Research output: Contribution to Journal/MagazineJournal articlepeer-review

<mark>Journal publication date</mark>1/07/1989
<mark>Journal</mark>Journal of Volcanology and Geothermal Research
Issue number3-4
Number of pages11
Pages (from-to)261-271
Publication StatusPublished
<mark>Original language</mark>English


In basaltic pyroclastic eruptions, two variables - magma gas content and magma volume flux - determine the detailed dynamic structure of the fountain and the size distribution of clasts within it. The fountain structure and clast size distribution in turn determine the nature of the resulting deposits, whether these be stationary pyroclastic constructs or active lava flows.

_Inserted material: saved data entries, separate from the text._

Lemma dirRecursiveSize_aggregates opts node : built node = true -> aggregates opts node.
Proof.
  induction node as [i p d e ns IH] using Node_nested_ind. intros Hb.
  pose proof (built_children _ Hb) as Hns. cbn [nodes] in Hns.
  unfold aggregates. cbn [dirRecursiveSize nodes depth].
  set (err0 := if ((0 <? DeepLevel opts)%Z && (DeepLevel opts <=? d)%Z)%bool
               then Some "Depth too high" else None).
  destruct (sizeLoop_sum opts ns IH Hns 0%Z err0) as (e' & Hrun & _ & Hr & Hs).
  { unfold is_int64. lia. }
  exists e'. split; [|split].
  - rewrite Hrun. unfold fileSizes. by rewrite descendants_unfold.
  - done.
  - intros x Hx. destruct (Hs x Hx) as [He0|[->|Hrec]]; [|by auto..].
    left. subst err0. by destruct (_ && _); simplify_eq.
Qed.

(** C8.  On a tree as the visitor builds it, the aggregator returns, in
    [int64] arithmetic, the sum of the sizes of all the descendants that
    are not directories (a directory adds what is below it and never its
    own size): the sum itself whenever it fits 64 bits.  An error
    recorded on a descendant makes the aggregator return an error next to
    that sum; the error returned is one that was recorded or the one of
    the depth limit. *)
Theorem dirRecursiveSize_sum_of_files (opts : Options) (node : Node) :
  built node = true ->
  ∃ size e,
    dirRecursiveSize opts node = Ok (size, e) ∧
    size = wrap64 (fileSizes node) ∧
    (is_int64 (fileSizes node) -> size = fileSizes node) ∧
    (∀ d x, d ∈ descendants node -> err d = Some x -> e ≠ None) ∧
    (∀ x, e = Some x ->
          x = "Depth too high" ∨ ∃ d, d ∈ descendants node ∧ err d = Some x).
Proof.
  intros Hb. destruct (dirRecursiveSize_aggregates opts node Hb) as (e & Hrun & Hr & Hs).
  exists (wrap64 (fileSizes node)), e. split; [done|]. split; [done|].
  split; [apply wrap64_id|]. split.
  - intros d x Hd Hx. apply (Hr x). exists d. by rewrite <- descendants_unfold.
  - intros x Hx. destruct (Hs x Hx) as [->|(d & Hd & Hdx)]; [by left|].
    right. exists d. by rewrite descendants_unfold.
Qed.

(** The tree [Visit] builds for the root of a mock file system. *)
Definition visited (fs : FsT) : Node :=
  match Visit Mock.world 10 (Mock.mkOpts fs) (New "root") ∅ with
  | Ok (root, _, _) => root
  | _ => New "root"
  end.

Lemma dirRecursiveSize_sum_of_files_witness :
  built (visited Mock.errorFs) = true ∧
  dirRecursiveSize (Mock.mkOpts Mock.errorFs) (visited Mock.errorFs)
    = Ok (150%Z, Some "stat failed") ∧
  built (visited Mock.simpleFs) = true ∧
  dirRecursiveSize (Mock.mkOpts Mock.simpleFs) (visited Mock.simpleFs)
    = Ok (400%Z, None).
Proof.
  assert (built (visited Mock.errorFs) = true) as Hb by (vm_compute; reflexivity).
  destruct (dirRecursiveSize_sum_of_files (Mock.mkOpts Mock.errorFs) _ Hb)
    as (size & e & Hrun & _).
  split; [exact Hb|]. split; [|split]; vm_compute; reflexivity.
Defined.

(** ** The annotation block of a directory *)

Lemma sizeLoop_ext (f g : Node -> res (Z * option error)) ns :
  Forall (fun c => f c = g c) ns ->
  ∀ size e0, sizeLoop f ns size e0 = sizeLoop g ns size e0.
Proof.
  induction 1 as [|c ns Hc _ IH]; intros size e0; [done|].
  cbn [sizeLoop]. rewrite Hc.
  destruct (err c); [done|].
  destruct (Node_IsDir c) as [[]| |]; cbn; try done.
  - destruct (g c) as [[nsize e]| |]; cbn; done.
  - destruct (Node_Size c); cbn; done.
Qed.

Lemma dirRecursiveSize_ext opts opts' node :
  DeepLevel opts' = DeepLevel opts ->
  dirRecursiveSize opts' node = dirRecursiveSize opts node.
Proof.
  intros Hd. induction node as [i p d e ns IH] using Node_nested_ind.
  cbn [dirRecursiveSize nodes depth]. rewrite Hd. by apply sizeLoop_ext.
Qed.

(** The blank or the number a directory shows for the size [rsize]
    returned with the error [e]. *)
Definition dirSize (opts : Options) (rsize : Z) (e : option error) : string :=
  if bool_decide (e ≠ None) && (rsize <=? 0)%Z then
    if UnitSize opts then spaces 4 else spaces 11
  else sizeProp opts rsize.

(** C9.  The line of a directory that recorded no error starts with an
    annotation block of at most one annotation, the size: there is none
    when neither size option is set, and otherwise the block is the
    aggregated size (or its blank) alone.  The block is the same whatever
    the options for inode, device, mode, owner, group and modification
    time are. *)
Theorem directory_annotation_is_size_only (W : World) (fuel : nat) (indent : string)
    (opts : Options) (node : Node) (vp : gmap string bool) (fi : FileInfo)
    (out : list Write) (node' : Node) (vp' : gmap string bool) :
  err node = None -> info node = Some fi -> fiIsDir fi = true ->
  print W (S fuel) indent opts node vp = Ok (out, node', vp') ->
  ∃ props name rest,
    out = writeProps props ++ WName name :: rest ∧
    dirProps opts node = Ok props ∧
    (ByteSize opts || UnitSize opts = false -> props = []) ∧
    (ByteSize opts || UnitSize opts = true ->
     ∃ rsize e, dirRecursiveSize opts node = Ok (rsize, e) ∧
                props = [dirSize opts rsize e]) ∧
    (∀ opts', ByteSize opts' = ByteSize opts -> UnitSize opts' = UnitSize opts ->
              DeepLevel opts' = DeepLevel opts ->
              dirProps opts' node = Ok props).
Proof.
  intros He Hi Hdir H. cbn [print] in H. rewrite He in H.
  unfold Node_IsDir in H. rewrite (Node_method_Ok _ _ _ Hi), Hdir in H.
  cbn [mbind res_bind] in H.
  inv_bind H. rename a into props.
  inv_bind H. rename a into name0.
  inv_bind H. inv_bind H. destruct a0 as [[name node1] vp1].
  inv_bind H. inv_bind H. destruct a1 as [[outc children] vp2].
  injection H as <- _ _.
  exists props, name, (a0 ++ [WNewline] ++ outc).
  split; [done|]. split; [done|].
  assert (∀ opts', ByteSize opts' = ByteSize opts -> UnitSize opts' = UnitSize opts ->
            DeepLevel opts' = DeepLevel opts -> dirProps opts' node = dirProps opts node)
    as Hext.
  { intros opts' Hb Hu Hd'. unfold dirProps, sizeProp.
    by rewrite Hb, Hu, (dirRecursiveSize_ext _ _ _ Hd'). }
  unfold dirProps in Ha.
  destruct (ByteSize opts || UnitSize opts) eqn:Hsz.
  - split; [done|]. split.
    + intros _. inv_bind Ha. destruct a1 as [rsize e]. injection Ha as <-.
      by exists rsize, e.
    + intros opts' ? ? ?. rewrite Hext by done. unfold dirProps. by rewrite Hsz.
  - injection Ha as <-. split; [done|]. split; [done|].
    intros opts' ? ? ?. rewrite Hext by done. unfold dirProps. by rewrite Hsz.
Qed.

(** Every annotation asked for. *)
Definition annotated (fs : FsT) : Options := {|
  Fs := fs;
  All := false; DirsOnly := false; FullPath := false; IgnoreCase := false;
  FollowLink := false; DeepLevel := 0; Pattern := EmptyString;
  IPattern := EmptyString; MatchDirs := false; Prune := false;
  Contents := false; ByteSize := true; UnitSize := false; FileMode := true;
  ShowUid := true; ShowGid := true; LastMod := true; Quotes := false;
  Inodes := true; Device := true;
  NoSort := false; VerSort := false; ModSort := false; DirSort := false;
  NameSort := false; SizeSort := false; CTimeSort := false; ReverSort := false;
  NoIndent := false; Colorize := false; Color := None; Now := 0%Z
|}.

Lemma directory_annotation_is_size_only_witness :
  match print Mock.world 10 EmptyString (annotated Mock.simpleFs)
          (visited Mock.simpleFs) ∅ with
  | Ok (out, _, _) =>
      ∃ name rest, out = WProps "[        400]  " :: WName name :: rest
  | _ => False
  end.
Proof.
  assert (info (visited Mock.simpleFs) = Some (Mock.file_info Mock.simpleRoot)) as Hi
    by (vm_compute; reflexivity).
  assert (err (visited Mock.simpleFs) = None) as He by (vm_compute; reflexivity).
  destruct (print Mock.world 10 EmptyString (annotated Mock.simpleFs)
              (visited Mock.simpleFs) ∅) as [[[out n] v]| |] eqn:H;
    [|vm_compute in H; discriminate H..].
  destruct (directory_annotation_is_size_only _ _ _ _ _ _ _ _ _ _ He Hi eq_refl H)
    as (props & name & rest & -> & Hp & _).
  exists name, rest. vm_compute in Hp. by injection Hp as <-.
Defined.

Although the physical relationships between gas content and clast size are not fully understood, empirical data are available for basaltic eruptions. Fountain dynamic structure is determined by the velocity profile at any given pressure level and the maximum spread angle of the fountain from the vertical. These two parameters completely determine the paths of pyroclasts in the fountain and their ultimate resting places. The combination of the pyroclast size and the spatial distribution determines the clast number density and thus the opacity of the fountain and the ability of the pyroclasts to cool in their local fountain environment. For a given set of conditions, two factors thus become important in determining the structure and morphology of pyroclastic deposits: local temperature and accumulation rate. For example, in typical basaltic pyroclastic eruptions, the majority of pyroclasts remain inside the optically thick central part of the fountain, undergo minimal cooling, and return to the surface to coalesce and contribute to a lava pond or lava flow. In the optically thinner outer parts of the fountain, clasts undergo relatively more cooling and return to the surface to contribute to the building of the pyroclastic cone (if the accumulation rate is low) or to form rootless flows (if the accumulation rate is high and minimal further cooling occurs). The relationships between these various parameters are investigated for Hawaiian-style eruptions in general and applied qualitatively to the interpretation of post-eruption deposits.